- **TASK PROMPT**:
Below are some records. Copy every line in them that holds "OTestedPairProperty".

- **MATERIAL PROVIDED**:
------------------------------------
(** The messages that [_get_stat_messages] of a comparison hands over on
    the first call: those of the first sample, those of the second, and
    its own. *)
Lemma TestedPairProperty__get_stat_messages_fresh sq tpp σ :
  is_empty (sp_stat_messages (tpp_first tpp)) = true ->
  is_empty (sp_stat_messages (tpp_second tpp)) = true ->
  exists msgs tpp' c1 c2 c3 σ1 σ2,
    TestedPairProperty__get_stat_messages sq tpp σ
    = Ok (msgs, tpp', length c3 + σ2)
    /\ omap id msgs = c1 ++ c2 ++ c3
    /\ tpp_stat_messages tpp' = tpp_stat_messages tpp
    /\ c1 = created (OSingleProperty (view_sp (tpp_first tpp)))
              (sp_property (tpp_first tpp))
              (SingleProperty_checks sq (tpp_first tpp)) σ
    /\ σ1 = S (length c1 + σ)
    /\ c2 = created (OSingleProperty (view_sp (tpp_second tpp)))
              (sp_property (tpp_second tpp))
              (SingleProperty_checks sq (tpp_second tpp)) σ1
    /\ σ2 = S (length c2 + σ1)
    /\ c3 = created (OTestedPairProperty (view_tpp tpp)) (tpp_property tpp)
              (TestedPairProperty_checks tpp) σ2.
Proof.
  intros He1 He2.
  destruct (SingleProperty_get_stat_messages_fresh sq σ He1)
    as ([id1 c1] & H1 & Hi1 & Hid1).
  cbn [items list_id] in Hi1, Hid1, H1.
  destruct (SingleProperty_get_stat_messages_fresh sq (S id1) He2)
    as ([id2 c2] & H2 & Hi2 & Hid2).
  cbn [items list_id] in Hi2, Hid2, H2.
  unfold TestedPairProperty__get_stat_messages. cbv [mbind M_bind].
  rewrite H1, H2. cbv [items].
  match goal with
  | |- context [create_if_valid _ (OTestedPairProperty (view_tpp ?s))] =>
      change (view_tpp s) with (view_tpp tpp);
      change (mean_diff_per_dev s) with (mean_diff_per_dev tpp);
      change (tpp_property s) with (tpp_property tpp);
      set (self' := s)
  end.
  assert (tpp_stat_messages self' = tpp_stat_messages tpp) as Hst by done.
  clearbody self'.
  set (c3 := created (OTestedPairProperty (view_tpp tpp)) (tpp_property tpp)
               (TestedPairProperty_checks tpp) (S id2)).
  assert (forall (opts : list (option StatMessage)) k,
            omap id opts = c3 -> k = length c3 + S id2 ->
            exists msgs tpp' c1' c2' c3' σ1 σ2,
              @Ok (list (option StatMessage) * TestedPairProperty cache * nat)
                ((Some <$> c1) ++ (Some <$> c2) ++ opts, self', k)
              = Ok (msgs, tpp', length c3' + σ2)
              /\ omap id msgs = c1' ++ c2' ++ c3'
              /\ tpp_stat_messages tpp' = tpp_stat_messages tpp
              /\ c1' = created (OSingleProperty (view_sp (tpp_first tpp)))
                         (sp_property (tpp_first tpp))
                         (SingleProperty_checks sq (tpp_first tpp)) σ
              /\ σ1 = S (length c1' + σ)
              /\ c2' = created (OSingleProperty (view_sp (tpp_second tpp)))
                         (sp_property (tpp_second tpp))
                         (SingleProperty_checks sq (tpp_second tpp)) σ1
              /\ σ2 = S (length c2' + σ1)
              /\ c3' = created (OTestedPairProperty (view_tpp tpp))
                         (tpp_property tpp) (TestedPairProperty_checks tpp) σ2)
    as Hend.
  { intros opts k Ho ->.
    exists ((Some <$> c1) ++ (Some <$> c2) ++ opts), self', c1, c2, c3,
      (S id1), (S id2).
    split; [done|]. split.
    { by rewrite !omap_app, !omap_id_Some, Ho. }
    split; [done|]. subst id1 id2 c1 c2. done. }
  rewrite create_if_valid_inr.
  destruct (check_value EffectToSmallWarning (mean_diff_per_dev tpp)) eqn:E1;
    rewrite create_if_valid_inr;
    destruct (check_value EffectToSmallError (mean_diff_per_dev tpp)) eqn:E2;
    cbv [mret M_ret]; apply Hend;
    unfold c3, TestedPairProperty_checks; cbn [created];
    rewrite ?E1, ?E2; done.
Qed.

Lemma NoDup_seq_app a n l :
  (forall x, x ∈ l -> a + n <= x) -> NoDup l -> NoDup (seq a n ++ l).
Proof.
  intros Hl Hnd. apply NoDup_app. split; [apply NoDup_seq|]. split; [|done].
  intros x Hx%elem_of_seq Hx'%Hl. lia.
Qed.

(** The first [get_stat_messages()] of a comparison whose samples have
    not been asked yet. *)
Lemma TestedPairProperty_get_stat_messages_fresh sq tpp σ :
  is_empty (tpp_stat_messages tpp) = true ->
  is_empty (sp_stat_messages (tpp_first tpp)) = true ->
  is_empty (sp_stat_messages (tpp_second tpp)) = true ->
  exists l tpp' σ',
    TestedPairProperty_get_stat_messages sq tpp σ = Ok (l, tpp', σ')
    /\ tpp_stat_messages tpp' = Some l
    /\ (forall c v, (c, v) ∈ TestedPairProperty_checks tpp ->
          check_value c v = false ->
          exists m, m ∈ items l /\ cls m = c /\ v ∈ values m)
    /\ (forall m, m ∈ items l -> type_of (cls m) = Some ERROR ->
          exists m', m' ∈ items l /\ type_of (cls m') = Some WARNING).
Proof.
  intros He He1 He2. unfold TestedPairProperty_get_stat_messages.
  rewrite get_stat_messages_fill by done.
  destruct (TestedPairProperty__get_stat_messages_fresh sq σ He1 He2)
    as (msgs & tpp0 & c1 & c2 & c3 & σ1 & σ2
        & Hget & Hom & Hst & Hc1 & Hσ1 & Hc2 & Hσ2 & Hc3).
  cbv [mbind M_bind mret M_ret]. rewrite Hget.
  assert (NoDup (msg_id <$> omap id msgs)) as Hnd.
  { rewrite Hom, !fmap_app. rewrite Hc1 at 1. rewrite Hc2 at 1. rewrite Hc3.
    rewrite !created_ids. rewrite <- Hc1, <- Hc2, <- Hc3.
    apply NoDup_seq_app.
    - intros x [Hx|Hx]%elem_of_app; apply elem_of_seq in Hx; lia.
    - apply NoDup_seq_app; [|apply NoDup_seq].
      intros x Hx%elem_of_seq. lia. }
  assert (below (length c3 + σ2) (omap id msgs)) as Hlt.
  { intros x Hx. rewrite Hom in Hx.
    apply list_elem_of_In in Hx.
    apply elem_of_app in Hx as [Hx|Hx]; [|apply elem_of_app in Hx as [Hx|Hx]].
    - rewrite Hc1 in Hx. apply created_range in Hx. rewrite <- Hc1 in Hx. lia.
    - rewrite Hc2 in Hx. apply created_range in Hx. rewrite <- Hc2 in Hx. lia.
    - rewrite Hc3 in Hx. apply created_range in Hx. rewrite <- Hc3 in Hx. lia. }
  assert (forall x, In x (omap id msgs) -> message_invariant x) as Hinv.
  { intros x Hx. rewrite Hom in Hx. apply list_elem_of_In in Hx.
    apply elem_of_app in Hx as [Hx|Hx]; [|apply elem_of_app in Hx as [Hx|Hx]].
    - rewrite Hc1 in Hx. by apply created_invariant in Hx.
    - rewrite Hc2 in Hx. by apply created_invariant in Hx.
    - rewrite Hc3 in Hx. by apply created_invariant in Hx. }
  destruct (@combine_returns msgs (length c3 + σ2) Hinv) as (l & σ' & Hc).
  rewrite Hc. exists l, (TestedPairProperty_set_stat_messages tpp0 l), σ'.
  split; [done|]. split; [done|].
  destruct (combine_shown Hnd Hlt Hc) as [_ Hv]. split.
  - intros c v Hin Hch.
    apply elem_of_shown_values. rewrite Hv. apply elem_of_shown_values.
    pose proof (created_cls (OTestedPairProperty (view_tpp tpp))
                  (tpp_property tpp) σ2 Hin Hch) as Hcl.
    apply list_elem_of_fmap in Hcl as (m & -> & Hm).
    exists m. rewrite Hom, !elem_of_app, Hc3. split; [by auto|].
    split; [done|].
    apply created_elem in Hm as (_ & _ & v' & Hv' & Hin' & _).
    rewrite Hv'. apply list_elem_of_singleton.
    revert Hin Hin'. unfold TestedPairProperty_checks.
    rewrite !elem_of_cons, !elem_of_nil. intuition congruence.
  - intros m Hm Ht.
    assert (cls m ∈ cls <$> items l) as Hcm
      by (apply list_elem_of_fmap; by exists m).
    apply (combine_classes (cls m) Hnd Hlt Hinv Hc) in Hcm.
    apply list_elem_of_fmap in Hcm as (m0 & Hcm & Hm0). rewrite Hcm in Ht.
    assert (exists m1, m1 ∈ omap id msgs /\ type_of (cls m1) = Some WARNING)
      as (m1 & Hm1 & Ht1).
    { rewrite Hom in Hm0 |- *.
      apply elem_of_app in Hm0 as [Hx|Hx];
        [|apply elem_of_app in Hx as [Hx|Hx]].
      - rewrite Hc1 in Hx.
        destruct (created_advisory
                    (@SingleProperty_checks_advisory _ sq (tpp_first tpp))
                    Hx Ht) as (m1 & Hm1 & Ht1).
        exists m1. rewrite !elem_of_app, Hc1. by auto.
      - rewrite Hc2 in Hx.
        destruct (created_advisory
                    (@SingleProperty_checks_advisory _ sq (tpp_second tpp))
                    Hx Ht) as (m1 & Hm1 & Ht1).
        exists m1. rewrite !elem_of_app, Hc2. by auto.
      - rewrite Hc3 in Hx.
        destruct (created_advisory
                    (@TestedPairProperty_checks_advisory _ tpp) Hx Ht)
          as (m1 & Hm1 & Ht1).
        exists m1. rewrite !elem_of_app, Hc3. by auto. }
    assert (cls m1 ∈ cls <$> items l) as Hc1'.
    { apply (combine_classes (cls m1) Hnd Hlt Hinv Hc).
      apply list_elem_of_fmap. by exists m1. }
    apply list_elem_of_fmap in Hc1' as (m' & Hcm' & Hm').
    exists m'. split; [done|]. by rewrite <- Hcm'.
Qed.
------------------------------------
- **RESPONSE TO THIS EXERCISE**:
    /\ c3 = created (OTestedPairProperty (view_tpp tpp)) (tpp_property tpp)
  | |- context [create_if_valid _ (OTestedPairProperty (view_tpp ?s))] =>
  set (c3 := created (OTestedPairProperty (view_tpp tpp)) (tpp_property tpp)
              /\ c3' = created (OTestedPairProperty (view_tpp tpp))
    pose proof (created_cls (OTestedPairProperty (view_tpp tpp))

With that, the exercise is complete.